LA CONVENTION MÉDICRIME
La Convention Médicrime : le 1er instrument juridique criminalisant la fabrication et la distribution de faux produits médicaux.
Fin 2010, le Comité des Ministres des 47 états du Conseil de l’Europe a adopté un projet de Convention ouverte : La « Convention du Conseil de l’Europe sur la contrefaçon des produits médicaux et les infractions similaires menaçant la santé publique » autrement appelée Convention Médicrime, l’unique outil international qui criminalise la contrefaçon mais aussi la fabrication et la distribution de produits médicaux mis sur le marché sans autorisation ou en violation des normes de sécurité. Ouverte à signature le 28 octobre 2011, la Convention Médicrime compte aujourd’hui 26 Etats signataires.
1. Le contexte
La contrefaçon de produits médicaux et la criminalité associée menacent la santé publique. Depuis quelques années, le phénomène est en constante augmentation et atteint des proportions inquiétantes : il est très difficile d’avoir une vision complètement objective des choses mais on s’accorde à considérer qu’elle représente aujourd’hui près de 10 % du commerce mondial des médicaments. En cause notamment, une distribution de masse facilitée par Internet, une industrie très lucrative et peu risquée.

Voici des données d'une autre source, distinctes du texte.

(* ===== verification/ConsumerGroupProps.v ===== *)
(** * Properties of the consumer-group store

    Keys are unambiguous, the map and the database agree after every
    sequential use, so that a restart loses nothing, and how two concurrent
    commits of one key break that. *)

From S2P Require Import Prelude GoNum OS ConsumerGroup.

(** ** Keys *)

Definition nul_free (s : bytes) : Prop := Byte.x00 ∉ s.

Lemma ContainsNUL_false s : ContainsNUL s = false ↔ nul_free s.
Proof. apply bool_decide_eq_false. Qed.

Lemma nul_split a b r s :
  nul_free a → nul_free b → a ++ Byte.x00 :: r = b ++ Byte.x00 :: s → a = b ∧ r = s.
Proof.
  unfold nul_free. revert b. induction a as [|x a IH]; intros [|y b] Ha Hb H; simpl in H; simplify_eq.
  - done.
  - set_solver.
  - set_solver.
  - rewrite not_elem_of_cons in Ha. rewrite not_elem_of_cons in Hb.
    destruct (IH b) as [-> ->]; naive_solver.
Qed.

Lemma PutUint32_i32_inj p q : is_i32 p → is_i32 q → PutUint32 (u32 p) = PutUint32 (u32 q) → p = q.
Proof.
  intros Hp Hq H. unfold PutUint32 in H.
  apply be_put_inj in H; [|apply u32_range..]. by rewrite <-(i32_u32 p), H, i32_u32.
Qed.

(** The arguments of a commit that can be told from others. *)
Definition key_args (g t : bytes) (p : Z) : Prop := nul_free g ∧ nul_free t ∧ is_i32 p.

Lemma offsetKey_inj g t p g' t' p' :
  key_args g t p → key_args g' t' p' → offsetKey g t p = offsetKey g' t' p' → g = g' ∧ t = t' ∧ p = p'.
Proof.
  intros (Hg & Ht & Hp) (Hg' & Ht' & Hp') H. unfold offsetKey in H.
  apply (nul_split _ _ _ _ Hg Hg') in H as [-> H].
  apply (nul_split _ _ _ _ Ht Ht') in H as [-> H].
  split_and!; [done..|]. by apply PutUint32_i32_inj.
Qed.

Lemma parseKey_offsetKey g t p o :
  key_args g t p → parseKey (offsetKey g t p) o = Some (mkCGO g t p o).
Proof.
  intros (Hg & Ht & Hp). unfold parseKey, offsetKey. simpl app.
  assert (E1 : zdrop (zlen g + 1) (g ++ Byte.x00 :: t ++ Byte.x00 :: PutUint32 (u32 p)) = t ++ Byte.x00 :: PutUint32 (u32 p)).
  { rewrite (cons_middle Byte.x00 g), app_assoc. apply zdrop_app_exact. rewrite length_app. simpl. lia. }
  rewrite (IndexByte_app g) by done. destruct (Z.ltb_spec (zlen g) 0); [lia|].
  rewrite E1, (IndexByte_app t) by done. destruct (Z.ltb_spec (zlen t) 0); [lia|].
  assert (E2 : zdrop (zlen t + (zlen g + 1) + 1) (g ++ Byte.x00 :: t ++ Byte.x00 :: PutUint32 (u32 p)) = PutUint32 (u32 p)).
  { rewrite (cons_middle Byte.x00 g), (cons_middle Byte.x00 t), !app_assoc. apply zdrop_app_exact.
    rewrite !length_app. simpl. lia. }
  rewrite E2. unfold PutUint32 at 1. rewrite length_be_put. simpl negb. cbn iota.
  rewrite be_get_put_u32 by apply u32_range. rewrite i32_u32 by done. do 2 f_equal.
  - apply (zsub_app_exact []); simpl; lia.
  - rewrite (cons_middle Byte.x00 g), app_assoc. apply zsub_app_exact; [|lia]. rewrite length_app. simpl. lia.
Qed.

Lemma parseKey_inv key o c :
  parseKey key o = Some c →
  key = offsetKey (cg_GroupID c) (cg_Topic c) (cg_Partition c) ∧ cg_Offset c = o ∧
  key_args (cg_GroupID c) (cg_Topic c) (cg_Partition c).
Proof.
  unfold parseKey. intros H. destruct (Z.ltb_spec (IndexByte key Byte.x00) 0) as [|H1]; [done|].
  destruct (IndexByte_inv _ _ H1) as (g & r & -> & Hg & E1). rewrite E1 in H.
  assert (D1 : zdrop (zlen g + 1) (g ++ Byte.x00 :: r) = r).
  { rewrite (cons_middle Byte.x00 g), app_assoc. apply zdrop_app_exact. rewrite length_app. simpl. lia. }
  rewrite D1 in H. destruct (Z.ltb_spec (IndexByte r Byte.x00) 0) as [|H2]; [done|].
  destruct (IndexByte_inv _ _ H2) as (t & q & -> & Ht & E2). rewrite E2 in H.
  assert (D2 : zdrop (zlen t + (zlen g + 1) + 1) (g ++ Byte.x00 :: t ++ Byte.x00 :: q) = q).
  { rewrite (cons_middle Byte.x00 g), (cons_middle Byte.x00 t), !app_assoc. apply zdrop_app_exact.
    rewrite !length_app. simpl. lia. }
  rewrite D2 in H. destruct (Z.eqb_spec (zlen q) 4) as [H4|]; [|done].
  assert (D3 : zsub (zlen g + 1) (zlen t + (zlen g + 1)) (g ++ Byte.x00 :: t ++ Byte.x00 :: q) = t).
  { rewrite (cons_middle Byte.x00 g), app_assoc. apply zsub_app_exact; [|lia]. rewrite length_app. simpl. lia. }
  assert (D4 : zsub 0 (zlen g) (g ++ Byte.x00 :: t ++ Byte.x00 :: q) = g) by (apply (zsub_app_exact []); simpl; lia).
  rewrite D3, D4 in H. simplify_eq/=. split; [|split; [done|split_and!; [done..|apply i32_range]]].
  assert (Hq : be_get q = u32 (i32 (be_get q))).
  { pose proof (be_get_range q) as Hr. rewrite H4 in Hr. unfold u32, i32.
    rewrite Zminus_mod_idemp_l, Z.add_simpl_r, Z.mod_small by lia. done. }
  unfold offsetKey. rewrite <-Hq. unfold PutUint32.
  assert (Hl : length q = 4%nat) by lia. by rewrite <-Hl, be_put_get.
Qed.

Lemma list_lookup_insert_Some' {A} (l : list A) i j x y :
  <[i := x]> l !! j = Some y → (i = j ∧ y = x) ∨ (i ≠ j ∧ l !! j = Some y).
Proof. intros H%list_lookup_insert_Some. naive_solver. Qed.

(** ** Agreement of the map and the database *)

Section props.
Context {D T : Type} `{BT : Bolt D T} `{BV : BoltView D T} `{!BoltLaws D T}.

(** The bucket holds the offsets of the map, in 8 bytes each. *)
Definition agrees (s : ConsumerGroupStore) (d : D) : Prop :=
  bolt_data d !! consumerGroupsBucket = Some (PutUint64 <$> cg_offsets s) ∧
  map_Forall (λ _ o, is_u64 o) (cg_offsets s).

(** Why a commit is refused. *)
Definition refusable (g t : bytes) (p o : Z) (d : D) : Prop :=
  ContainsNUL g || ContainsNUL t = true ∨ ¬ bolt_entry_ok (offsetKey g t p) (PutUint64 o) ∨ bolt_faulty d.

Lemma agrees_data s d d' : bolt_data d' = bolt_data d → agrees s d → agrees s d'.
Proof. unfold agrees. by intros ->. Qed.

Lemma wp_commit_db g t p o m d :
  bolt_data d !! consumerGroupsBucket = Some m →
  wp (commit_db g t p o)
    (λ _ d', bolt_data d' !! consumerGroupsBucket = Some (<[offsetKey g t p := PutUint64 o]> m) ∧
       (bolt_faulty d' → bolt_faulty d) ∧ nul_free g ∧ nul_free t)
    (λ _ d', bolt_same d d' ∧ refusable g t p o d) d.
Proof.
  intros Hd. unfold commit_db, refusable, bolt_same.
  destruct (ContainsNUL g || ContainsNUL t) eqn:Hn; [wp_steps; by eauto|].
  apply orb_false_iff in Hn as [Hg%ContainsNUL_false Ht%ContainsNUL_false].
  eapply wp_mono; [apply (law_Update _ _
    (λ _ b, b !! consumerGroupsBucket = Some (<[offsetKey g t p := PutUint64 o]> m))
    (λ _, ¬ bolt_entry_ok (offsetKey g t p) (PutUint64 o)))|intros _ d' [Hd' Hf]; done|unfold bolt_same; naive_solver].
  intros tx Htx. rewrite <-Htx in Hd. wp_steps. eapply wp_mono; [apply law_Bucket| |done].
  intros r tx1 [-> Htx1]. cbn beta. rewrite bool_decide_eq_true_2 by (rewrite Hd; by eexists). simpl negb. cbn iota.
  rewrite <-Htx1 in Hd. eapply wp_mono; [by apply law_Put| |done].
  intros _ tx2 ->. apply lookup_insert_eq.
Qed.

Lemma wp_CommitOffset g t p o s d :
  agrees s d → is_u64 o →
  wp (store_CommitOffset g t p o)
    (λ _ '(s', d'), s' = commit_cache g t p o s ∧ agrees s' d' ∧ nul_free g ∧ nul_free t)
    (λ _ '(s', d'), s' = s ∧ agrees s d' ∧ refusable g t p o d) (s, d).
Proof.
  intros Hsd Ho. unfold store_CommitOffset. wp_steps. eapply wp_mono; [apply wp_commit_db, Hsd|..].
  - intros _ d' (Hd & _ & Hg & Ht). cbn beta. wp_steps. split_and!; [done| |done..]. destruct Hsd as [_ Hall].
    split; simpl; [by rewrite Hd, fmap_insert|]. by apply map_Forall_insert_2.
  - intros e d' [[Hd _] Hr]. cbn beta. split; [done|]. split; [|done]. by eapply agrees_data.
Qed.

Lemma load_pairs_spec {U : Type} (ps : list (bytes * bytes)) m (u : U) :
  load_pairs ps m u =
  match list_find (λ p : bytes * bytes, zlen p.2 ≠ 8) ps with
  | Some (_, p) => (Err (EMsg "invalid committed offset for key %q" [AStr p.1]), u)
  | None => (Ok (foldl (λ m p, <[p.1 := be_get p.2]> m) m ps), u)
  end.
Proof.
  revert m. induction ps as [|[k v] ps IH]; intros m; [done|]. cbn [load_pairs list_find].
  destruct (Z.eqb_spec (zlen v) 8) as [H8|H8]; cbn [negb].
  - rewrite IH. rewrite decide_False by (simpl; lia). by destruct (list_find _ ps) as [[]|].
  - by rewrite decide_True.
Qed.

Lemma foldl_insert_pairs (ps : list (bytes * bytes)) (m : gmap bytes Z) :
  NoDup ps.*1 →
  foldl (λ m p, <[p.1 := be_get p.2]> m) m ps = (be_get <$> list_to_map ps) ∪ m.
Proof.
  revert m. induction ps as [|[k v] ps IH]; intros m Hnd; simpl.
  - by rewrite fmap_empty, left_id_L by apply _.
  - apply NoDup_cons in Hnd as [Hk Hnd]. rewrite IH by done. rewrite fmap_insert.
    rewrite <-insert_union_r; [by rewrite insert_union_l|].
    rewrite lookup_fmap. by rewrite (not_elem_of_list_to_map_1 (M := gmap bytes) ps k).
Qed.

(** The values of a bucket are all 8 bytes long. *)
Definition stored_ok (m : gmap bytes bytes) : Prop := map_Forall (λ _ v, zlen v = 8) m.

Jusqu’à maintenant, il n’existait pas de législation harmonisée au niveau international qui aurait permis une criminalisation de ces pratiques et l’application de sanctions dissuasives. Le Conseil de l’Europe a alors considéré comme une responsabilité commune pour la communauté internationale de vaincre ce fléau.
Dans ce contexte, et depuis 2004, le Conseil de l’Europe a travaillé sur l’élaboration d’un traité de droit pénal international : la Convention Médicrime. Ouverte à signature et ratification depuis octobre 2011 aux pays du monde entier et pas seulement aux 47 états du Conseil de l’Europe, la Convention offre un puissant instrument juridique international criminalisant la contrefaçon.
2. La Convention Médicrime
Destinée à protéger la santé publique du fléau de la contrefaçon de produits médicaux, la Convention Médicrime introduit des sanctions pénales en érigeant en infraction certains actes, y compris la complicité et la tentative de commission d’une contrefaçon, mais également en mettant en place des mesures de prévention et de protection des victimes. Elle offre également un cadre de coopération internationale et des mesures destinées à améliorer la coordination des actions au niveau national.
Ainsi, la Convention Médicrime permettra de renforcer la lutte contre un trafic lucratif en imposant des mesures de répression plus strictes au niveau national.
La Convention Médicrime s’applique à tous les produits médicaux.
Le terme produits médicaux désigne :
- les médicaments à usage humain et vétérinaires ;
- les dispositifs médicaux (destinés à des fins diagnostiques et thérapeutiques) ;
- les diverses substances actives, excipients, éléments ou matériaux qui les composent ; que ces produits médicaux soient ou non protégés par des droits de propriété intellectuelle ou qu’ils soient ou non des produits génériques.
La Convention s’applique également pour les infractions similaires qui recouvrent la fabrication, le stockage, le trafic et l’offre de vente de produits médicaux passant délibérément outre le contrôle des autorités médicales.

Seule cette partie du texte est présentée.